You are here:
Sensitivity of the vitellogenin assay: ability to discriminate among exposure concentrations in adult fathead minnow
Citation:
FLICK, R. W. AND M. A. CRANE. Sensitivity of the vitellogenin assay: ability to discriminate among exposure concentrations in adult fathead minnow. Presented at SETAC 2011, Boston, MA, November 13 - 17, 2011.
Impact/Purpose:
Ecological investigation in the present Task have been partitioned into three focal research areas: (1) Core Computational Toxicology research, (2) Ecological research and (3) Molecular Diagnostics and endocrine disrupting compounds. Three areas of core and applied research will be consequential on development of molecular indicators diagnostic for exposure to specific xenobiotic, natural stressors, and complex mixtures thereof, in freshwater fish and invertebrates. Research is focused on Agency’s long-established aquatic toxicological organism, the fathead minnow (Pimephales promelas).

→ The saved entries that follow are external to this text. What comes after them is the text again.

(** Plain text and HTML source. The recursion has no limit of its own; [None]: out of fuel. *)
Fixpoint extractBodyViews (fuel : nat) (headers : mail_header) (body : string) : option (string * string) :=
  match fuel with
  | O => None
  | S fuel =>
      let mt := bl_ParseMediaType lib (Get headers "Content-Type") in
      let decoded := TrimSpace (decodeTransferBody headers body) in
      if mt_Err mt then Some (decoded, "")
      else
        let mediaType := ToLower (TrimSpace (mt_Type mt)) in
        if HasPrefix mediaType "multipart/" then
          let boundary := TrimSpace (param mt "boundary") in
          if isEmpty boundary then Some (decoded, "")
          else
            let views := fold_left (fun acc part =>
              match acc, read_all (mp_Data part) (mp_Fails part) view_limit with
              | Some (p, h), Some b =>
                  match extractBodyViews fuel (mp_Header part) b with
                  | Some (pText, pHTML) => Some (keep_first p pText, keep_first h pHTML)
                  | None => None
                  end
              | acc, _ => acc
              end) (bl_Parts lib body boundary) (Some ("", "")) in
            (fun v => (TrimSpace (fst v), TrimSpace (snd v))) <$> views
        else if String.eqb mediaType "text/html" then Some ("", decoded)
        else Some (decoded, "")
  end.

Definition message_limit : Z := 5 * 1024 * 1024.

Context (ReadMessage : string -> outcome string (mail_header * string * bool)).

(** The fuel is the size of the body, which bounds the depth of its parts. *)
Definition messageBodyViews (raw : string) : option (string * string) :=
  match ReadMessage raw with
  | Err _ => Some ("", "")
  | Ok (headers, data, fails) =>
      match read_all data fails message_limit with
      | None => Some ("", "")
      | Some body =>
          (fun v => let '(p, h) := v in
                    let p := if isEmpty p && negb (isEmpty h) then TrimSpace (stripHTMLTags h) else p in
                    (TrimSpace p, TrimSpace h)) <$> extractBodyViews (S (String.length body)) headers body
      end
  end.

End BodyViews.

(** ** Pages *)

(** A status without content, or the content of a successful answer. *)
Inductive page (A : Type) : Type :=
| Status (code : Z)
| Shown (a : A).
Arguments Status {A} code.
Arguments Shown {A} a.

(** What comes after the prefix of a route, when it is one segment. *)
Definition path_token (prefix : string) (r : request) : option string :=
  let token := TrimPrefix (rq_Path r) prefix in
  if isEmpty token || Contains token "/" then None else Some token.

Record mailbox_view := mkMailboxView {
  mv_Mailbox : Mailbox;
  mv_Messages : list MessageWithReport;
  mv_Now : Z;
  mv_PublicURL : string;
  mv_Lang : string;
  mv_RetentionDays : Z
}.

Record report_view := mkReportView {
  rv_Message : Message;
  rv_Mailbox : Mailbox;
  rv_Report : AnalysisReport;
  rv_Statuses : gmap string Z;
  rv_CheckGroups : list ReportCheckGroup;
  rv_LinkGroups : list ReportLinkGroup;
  rv_HeroTitle : string;
  rv_HeroSubtitle : string;
  rv_PlainTextBody : string;
  rv_HTMLSourceBody : string;
  rv_Encrypted : bool;
  rv_MsgRef : string
}.

Definition set_checks (r : AnalysisReport) (checks : list CheckResult) : AnalysisReport :=
  mkReport (r_ID r) (r_MessageID r) (r_CreatedAt r) (r_Score r) (r_ScoreLabel r) (r_MailType r) checks (r_Warnings r)
    (r_Suggestions r) (r_RawHeaders r) (r_Links r) (r_SpamSignals r).

Definition statuses_of (checks : list CheckResult) : gmap string Z :=
  fold_left (fun m c => <[c_Status c := default 0 (m !! c_Status c) + 1]> m) checks
    {["pass" := 0; "warn" := 0; "fail" := 0; "info" := 0]}.

Section Pages.
Context {C : Crypto} (s : web_server) (lang : request -> string).
Context (views : string -> option (string * string)) (Hostname : string -> option string).

(** Whole days of the retention time: [int(d.Hours() / 24)]. *)
Definition retention_days : Z := ftrunc (fdiv (Hours (RetentionTTL (ws_cfg s))) (f_of_Z 24)).

Definition mailboxPage (now : nat -> Z) (r : request) (d : DB) : page mailbox_view * DB :=
  if negb (String.eqb (rq_Method r) "GET") then (Status 405, d)
  else match path_token "/mailbox/" r with
  | None => (Status 404, d)
  | Some token =>
      match GetMailboxByToken token d with
      | Err ErrNotFound => (Status 404, d)
      | Err _ => (Status 500, d)
      | Ok mb =>
          let d := TouchMailbox (now 0%nat) (mb_ID mb) d in
          (Shown (mkMailboxView mb (ListMessagesWithReports (mb_ID mb) 30 d) (now 1%nat) (publicBaseURL s r) (lang r) retention_days), d)
      end
  end.

(** The message asked for, or the newest one with a report. *)
Definition select_report (token : string) (msgs : list MessageWithReport) (msgRef : string) : option MessageWithReport :=
  match selectMessageWithReport token msgs (TrimSpace msgRef) with
  | Some x => Some x
  | None => List.find (fun x => match mwr_Report x with Some _ => true | None => false end) msgs
  end.

(** [msg]: the query parameter. [None] when the views of the body run out of fuel. *)
Definition reportPage (r : request) (msg : string) (d : DB) : option (page report_view) :=
  if negb (String.eqb (rq_Method r) "GET") then Some (Status 405)
  else match path_token "/report/" r with
  | None => Some (Status 404)
  | Some token =>
      match GetMailboxByToken token d with
      | Err _ => Some (Status 404)
      | Ok mb =>
          match select_report token (ListMessagesWithReports (mb_ID mb) 100 d) msg with
          | Some (mkMessageWithReport m (Some rep)) =>
              match (if Encrypted m then Some ("", "") else views (m_RawSource m)) with
              | None => None
              | Some (plainText, htmlSource) =>
                  let checks := sortChecks (r_Checks rep) in
                  Some (Shown (mkReportView m mb (set_checks rep checks) (statuses_of checks)
                    (groupReportChecks checks (lang r)) (groupLinksByDomain Hostname (r_Links rep))
                    (reportHeroTitle (r_Score rep) (lang r)) (reportHeroSubtitle (r_Score rep) (lang r))
                    plainText htmlSource (Encrypted m) (messageReference (mb_Token mb) (m_ID m))))
              end
          | _ => Some (Status 404)
          end
      end
  end.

Although numerous molecular biological approaches are exploited, foremost methods leading to development of molecular indicators are assembly and manufacture of DNA microarrays containing transcriptionally relevant gene sequences of fathead minnow, and the detection of novel or differentially expressed proteins by means of 2-D polyacrylamide gel electrophoresis followed by mass spectrometry. An extensive effort in 'gene discovery' research with the fathead minnow has been the primary emphasis of respective research areas, since high-throughput genome sequencing efforts-such as those in human and mouse-have not been directed toward organisms used in aquatic toxicity testing such as fathead minnows. Gene discovery research is fundamental to identified research areas, and is expected to be augmented by high-throughput cDNA sequencing data arising through a collaborative effort with the Dept. of Energy, Joint Genome Institute. Also, proteins induced to differential expression by chemical exposure will be used in ‘reverse genetics’ approach wherein knowledge of protein sequence will make possible the investigation of gene function and associated mechanistic biology. Following development and validation, fathead minnow microarrays, along with critical indicators identified by expression proteomics, will enable extensive molecular profiling studies, the hypotheses of which are that unique patterns of gene expression will be detected in targeted tissues of fathead minnows exposed to individual chemical stressors. Identification of unique, differentially expressed genes will then provide the basis for stressor-specific, quantitative molecular indicators, theory and methods that can be readily transferred to investigators within USEPA Regions, Tribes and states.
Description:
Vitellogenin is often used to infer exposure of an organism to estrogenic substances. Vitellogenin gene induction and protein levels increase, up to a point, with concentration of estrogen and duration of exposure. A biomarker such as vitellogenin should exhibit sufficient sensitivity that it can discriminate among exposure concentrations to an extent greater than simple presence/absence of a contaminant. The goals of this study were to investigate the sensitivity of the vitellogenin assay and to determine if longer exposures increased sensitivity under controlled laboratory exposures. Fathead minnows were exposed to concentrations of ethinyl estradiol ranging from 0.05 to 100 ng/L for 48 hr, 96 hr and seven days in a flow-through diluter system. Vitellogenin gene expression was quantified in liver tissue and vitellogenin protein was quantified in plasma. Gene expression patterns were similar at 48 and 96 hr, but at 7 days, expression was highly variable over many concentrations and the ability of the assay to discriminate among concentrations less than at the other two time points. Shorter exposures may provide greater sensitivity than longer exposures and are likely more tractable and cheaper to perform.